What to produce: If a line below contains the string "https", copy it out.

[Entries shown Boundary: Start]

(** X4.  The field around the anchor.  For a text in which a colon is
    followed by a span and a comma, where the anchor does not occur before
    the colon, first occurs in the span after a part [a] without colon, and
    is followed there by a part [b] without comma, the two scans of lines 36
    and 37 cut out exactly the span, and the function returns what trimming
    and decoding make of it.  The colon of a scheme counts: for a value
    [http://...] the span starts after [http:], and the result starts with
    [https:]. *)
Theorem extract_track_url_field (pre a b post : list char) :
  let span := a ++ anchor ++ b in
  let text := pre ++ colon :: span ++ comma :: post in
  absent_from pre anchor 0 = true ->
  first_at span anchor (length a) = true ->
  mem colon a = false ->
  mem comma b = false ->
  url_span text (find text anchor) = span /\
  extract_track_url text
  = try_except (decode_url (trim_span span)) (fun _ => Returns Unknown).
Proof.
  intros span text Hpre Hspan Ha Hb.
  set (m := (length pre + 1 + length a)%nat).
  set (k := (m + 19 + length b)%nat).
  assert (Hsplit : text = (pre ++ colon :: a) ++ (anchor ++ b) ++ comma :: post).
  { unfold text, span. by rewrite <- !(assoc_L (++)). }
  assert (Hlen1 : length (pre ++ colon :: a) = m).
  { rewrite length_app. simpl. lia. }
  assert (Hlenab : length (anchor ++ b) = (19 + length b)%nat).
  { by rewrite length_app. }
  assert (Hlen : length text = (k + 1 + length post)%nat).
  { rewrite Hsplit, length_app, Hlen1, length_app, Hlenab. simpl. lia. }
  apply andb_true_iff in Hspan as [_ Hbefore].
  assert (Hfind : find text anchor = Z.of_nat m).
  { apply find_first, andb_true_iff. split.
    - apply occurs_at_spec. exists (pre ++ colon :: a), (b ++ comma :: post).
      split; [|done]. rewrite Hsplit. by rewrite <- !(assoc_L (++)).
    - apply absent_between_spec. intros i [_ Hi].
      unfold occurs_at. apply andb_false_iff. right.
      destruct (decide (i <= length pre)%nat) as [Hle|Hgt].
      + unfold text. apply absent_no_straddle; [done | by vm_compute | done].
      + destruct (startswith (drop i text) anchor) eqn:Hs; [exfalso|done].
        set (j := (i - (length pre + 1))%nat).
        assert (Hdrop : drop i text = drop j span ++ comma :: post).
        { unfold text.
          change (pre ++ colon :: span ++ comma :: post)
            with (pre ++ [colon] ++ span ++ comma :: post).
          rewrite (assoc_L (++) pre).
          replace i with (length (pre ++ [colon]) + j)%nat
            by (rewrite length_app; simpl; lia).
          rewrite drop_app_add. apply drop_app_le.
          unfold span. rewrite length_app. lia. }
        rewrite Hdrop in Hs. apply startswith_app_inv in Hs.
        * assert (Hocc : occurs_at span anchor j = true).
          { unfold occurs_at. rewrite Hs, andb_true_r. apply Nat.leb_le.
            unfold span. rewrite !length_app. change (length anchor) with 19%nat. lia. }
          rewrite (proj1 (absent_between_spec _ _ _ _) Hbefore j) in Hocc; [done | lia].
        * rewrite length_drop. unfold span. rewrite !length_app.
          change (length anchor) with 19%nat. lia. }
  assert (Hcolon : rfind_in text (lit ":") 0 (Z.of_nat m) = Z.of_nat (length pre)).
  { rewrite rfind_in_unfold by lia.
    destruct (Z.ltb_spec (Z.of_nat m) (len (lit ":"))) as [Hlt|_].
    { change (len (lit ":")) with 1 in Hlt. lia. }
    rewrite Hsplit, <- Hlen1, take_app_length.
    rewrite (last_index_app _ _ _ 0); [f_equal; lia|].
    change (last_index (colon :: a) (lit ":"))
      with (match last_index a [colon] with
            | Some n => Some (S n)
            | None => if startswith (colon :: a) [colon] then Some 0%nat else None
            end).
    rewrite last_index_none; [done|].
    intros j _. destruct (startswith (drop j a) [colon]) eqn:Hs; [exfalso|done].
    apply startswith_singleton in Hs. by apply (mem_false_lookup _ _ _ Ha Hs). }
  assert (Hcomma : find_from text (lit ",") (Z.of_nat m) = Z.of_nat k).
  { apply find_from_first; [lia | |].
    - apply occurs_at_spec. exists ((pre ++ colon :: a) ++ anchor ++ b), post.
      split; [by rewrite Hsplit, <- !(assoc_L (++))|].
      rewrite length_app, Hlen1, Hlenab. lia.
    - apply absent_between_spec. intros i Hi.
      unfold occurs_at. apply andb_false_iff. right.
      destruct (startswith (drop i text) (lit ",")) eqn:Hs; [exfalso|done].
      apply (startswith_singleton text comma i) in Hs.
      rewrite Hsplit in Hs. rewrite lookup_app_r in Hs by lia.
      rewrite lookup_app_l in Hs by lia.
      assert (Hanchor : mem comma anchor = false) by (vm_compute; reflexivity).
      apply (mem_false_lookup _ _ _ (mem_app_false _ _ _ Hanchor Hb) Hs). }
  assert (Hurl : url_span text (Z.of_nat m) = span).
  { unfold url_span. rewrite Hcolon, Hcomma.
    replace (Z.of_nat (length pre) + 1) with (Z.of_nat (length pre + 1)) by lia.
    rewrite slice_inside by lia.
    unfold text.
    change (pre ++ colon :: span ++ comma :: post)
      with (pre ++ [colon] ++ span ++ comma :: post).
    rewrite (assoc_L (++) pre).
    replace (length pre + 1)%nat with (length (pre ++ [colon]))
      by (rewrite length_app; simpl; lia).
    rewrite drop_app_length. apply take_app_length'.
    unfold span. rewrite !length_app. change (length anchor) with 19%nat.
    simpl. lia. }
  rewrite Hfind. split; [done|].
  unfold extract_track_url. rewrite Hfind.
  destruct (Z.eqb_spec (Z.of_nat m) (-1)); [lia|]. by rewrite Hurl.
Qed.

Lemma extract_track_url_field_witness :
  extract_track_url
    (litq "{'url':'http" ++ colon :: (lit "//cdn/a.m4a?" ++ anchor ++ litq "&br=64'")
       ++ comma :: litq "'n':1}")
  = Returns (lit "https://cdn/a.m4a?mime_type=audio_mp4&br=64").
Proof.
  rewrite (proj2 (extract_track_url_field (litq "{'url':'http") (lit "//cdn/a.m4a?")
                    (litq "&br=64'") (litq "'n':1}")
                    eq_refl eq_refl eq_refl eq_refl)).
  vm_compute. reflexivity.
Defined.

(** ** The anchor in the result of [extract_track_url] *)

Section KeepsRun.

Implicit Types (w x y A B T : list char) (c a : char).

Lemma hex4_inv h1 h2 h3 h4 u :
  Json.hex4 h1 h2 h3 h4 = Some u ->
  escape_part h1 = true /\ escape_part h2 = true /\
  escape_part h3 = true /\ escape_part h4 = true.
Proof.
  unfold Json.hex4, escape_part.
  destruct (Json.hexval h1), (Json.hexval h2), (Json.hexval h3), (Json.hexval h4);
    try done.
  intros _. by rewrite !orb_true_r.
Qed.

(** One step of the scanner on a character that is not the closing quote:
    it takes the character and, for an escape, the characters of the escape,
    gives one character, and goes on with the rest. *)
Lemma scanstring_step a w d rest :
  (a =? dquote)%N = false ->
  Json.scanstring (a :: w) = Returns (d, rest) ->
  exists consumed w' c' d',
    w = consumed ++ w' /\ forallb escape_part consumed = true /\
    Json.scanstring w' = Returns (d', rest) /\ d = c' :: d'.
Proof.
  intros Ha Hs. cbn [Json.scanstring] in Hs. rewrite Ha in Hs.
  destruct (a =? backslash)%N.
  - destruct w as [|e w2]; [done|].
    destruct (e =? 117)%N eqn:Eu.
    + destruct w2 as [|h1 [|h2 [|h3 [|h4 w3]]]]; try done.
      destruct (Json.hex4 h1 h2 h3 h4) as [uni|] eqn:Eh; [|done].
      destruct (hex4_inv _ _ _ _ _ Eh) as (H1 & H2 & H3 & H4).
      assert (He : escape_part e = true).
      { unfold escape_part. by rewrite Eu, orb_true_r. }
      assert (Hshort : forall c0, Json.push c0 (Json.scanstring w3) = Returns (d, rest) ->
                exists consumed w' c' d',
                  e :: h1 :: h2 :: h3 :: h4 :: w3 = consumed ++ w' /\
                  forallb escape_part consumed = true /\
                  Json.scanstring w' = Returns (d', rest) /\ d = c' :: d').
      { intros c0 (d' & Hd' & ->)%push_inv.
        exists [e; h1; h2; h3; h4], w3, c0, d'. repeat split; try done.
        simpl. by rewrite He, H1, H2, H3, H4. }
      destruct (Json.is_high_surrogate uni); [|by eapply Hshort].
      destruct w3 as [|b [|u [|l1 [|l2 [|l3 [|l4 w4]]]]]]; try by eapply Hshort.
      destruct ((b =? backslash) && (u =? 117))%N eqn:Ebu; [|by eapply Hshort].
      destruct (Json.hex4 l1 l2 l3 l4) as [uni2|] eqn:El; [|done].
      destruct (Json.is_low_surrogate uni2); [|by eapply Hshort].
      apply andb_true_iff in Ebu as [Eb' Eu'].
      destruct (hex4_inv _ _ _ _ _ El) as (L1 & L2 & L3 & L4).
      apply push_inv in Hs as (d' & Hd' & ->).
      exists [e; h1; h2; h3; h4; b; u; l1; l2; l3; l4], w4,
        (Json.join_surrogates uni uni2), d'.
      repeat split; try done.
      simpl. rewrite He, H1, H2, H3, H4, L1, L2, L3, L4. simpl.
      unfold escape_part. by rewrite Eb', Eu', !orb_true_r.
    + destruct (Json.simple_escape e) as [c'|] eqn:Ee; [|done].
      apply push_inv in Hs as (d' & Hd' & ->).
      exists [e], w2, c', d'. repeat split; try done.
      simpl. unfold escape_part. by rewrite Ee, !orb_true_r.
  - destruct (a <=? 31)%N; [done|].
    apply push_inv in Hs as (d' & Hd' & ->).
    by exists [], w, a, d'.
Qed.

Lemma scanstring_plain_prefix x B d rest :
  forallb plain x = true ->
  Json.scanstring (x ++ B) = Returns (d, rest) ->
  exists d2, d = x ++ d2.
Proof.
  revert d. induction x as [|c x IH]; intros d Hx Hs; [by exists d|].
  simpl in Hx. apply andb_true_iff in Hx as [Hc Hx].
  destruct (plain_inv c Hc) as (H1 & H2 & H3).
  change ((c :: x) ++ B) with (c :: (x ++ B)) in Hs.
  cbn [Json.scanstring] in Hs. rewrite H1, H2, H3 in Hs.
  apply push_inv in Hs as (d' & Hd' & ->).
  destruct (IH d' Hx Hd') as [d2 ->]. by exists d2.
Qed.

(** Characters that all satisfy [P], followed by [w'], against [A] followed
    by a character that does not: the first list ends inside [A]. *)
Lemma prefix_before_marker (P : char -> bool) x w' A c T :
  x ++ w' = A ++ c :: T -> forallb P x = true -> P c = false ->
  exists A', A = x ++ A' /\ w' = A' ++ c :: T.
Proof.
  revert A. induction x as [|b x IH]; intros A Heq Hx Hc; [by exists A|].
  simpl in Hx. apply andb_true_iff in Hx as [Hb Hx].
  destruct A as [|a A]; simpl in Heq.
  - injection Heq as -> _. congruence.
  - injection Heq as -> Heq. destruct (IH A Heq Hx Hc) as (A' & -> & ->).
    by exists A'.
Qed.

Variables (m : char) (run_tail : list char).
Hypothesis m_plain : plain m = true.
Hypothesis m_no_escape : escape_part m = false.
Hypothesis m_no_space : Json.json_ws m = false.
Hypothesis tail_plain : forallb plain run_tail = true.

(** The scanner keeps a run of plain characters that does not begin with a
    character of an escape, unless it stops at a quote before the run. *)
Lemma scanstring_keeps_run (n : nat) :
  forall A B d rest,
    (length A <= n)%nat ->
    Json.scanstring (A ++ (m :: run_tail) ++ B) = Returns (d, rest) ->
    (exists d1 d2, d = d1 ++ (m :: run_tail) ++ d2) \/
    (exists A2, rest = A2 ++ (m :: run_tail) ++ B).
Proof.
  induction n as [|n IH]; intros A B d rest Hlen Hs.
  { destruct A; [|simpl in Hlen; lia]. left. exists [].
    apply (scanstring_plain_prefix (m :: run_tail) B d rest); [|done].
    simpl. by rewrite m_plain, tail_plain. }
  destruct A as [|a A].
  { left. exists [].
    apply (scanstring_plain_prefix (m :: run_tail) B d rest); [|done].
    simpl. by rewrite m_plain, tail_plain. }
  simpl in Hlen. change ((a :: A) ++ (m :: run_tail) ++ B)
    with (a :: (A ++ m :: (run_tail ++ B))) in Hs.
  destruct (a =? dquote)%N eqn:Ea.
  { cbn [Json.scanstring] in Hs. rewrite Ea in Hs. injection Hs as <- <-.
    right. by exists A. }
  destruct (scanstring_step _ _ _ _ Ea Hs) as (consumed & w' & c' & d' & Hw & Hc & Hs' & ->).
  symmetry in Hw.
  destruct (prefix_before_marker escape_part _ _ _ _ _ Hw Hc m_no_escape)
    as (A' & -> & ->).
  rewrite length_app in Hlen.
  destruct (IH A' B d' rest ltac:(lia) Hs') as [(d1 & d2 & ->)|[A2 ->]].
  - left. by exists (c' :: d1), d2.
  - right. by exists A2.
Qed.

[Entries shown Boundary: End]

Your response:
    [https:]. *)
  = Returns (lit "https://cdn/a.m4a?mime_type=audio_mp4&br=64").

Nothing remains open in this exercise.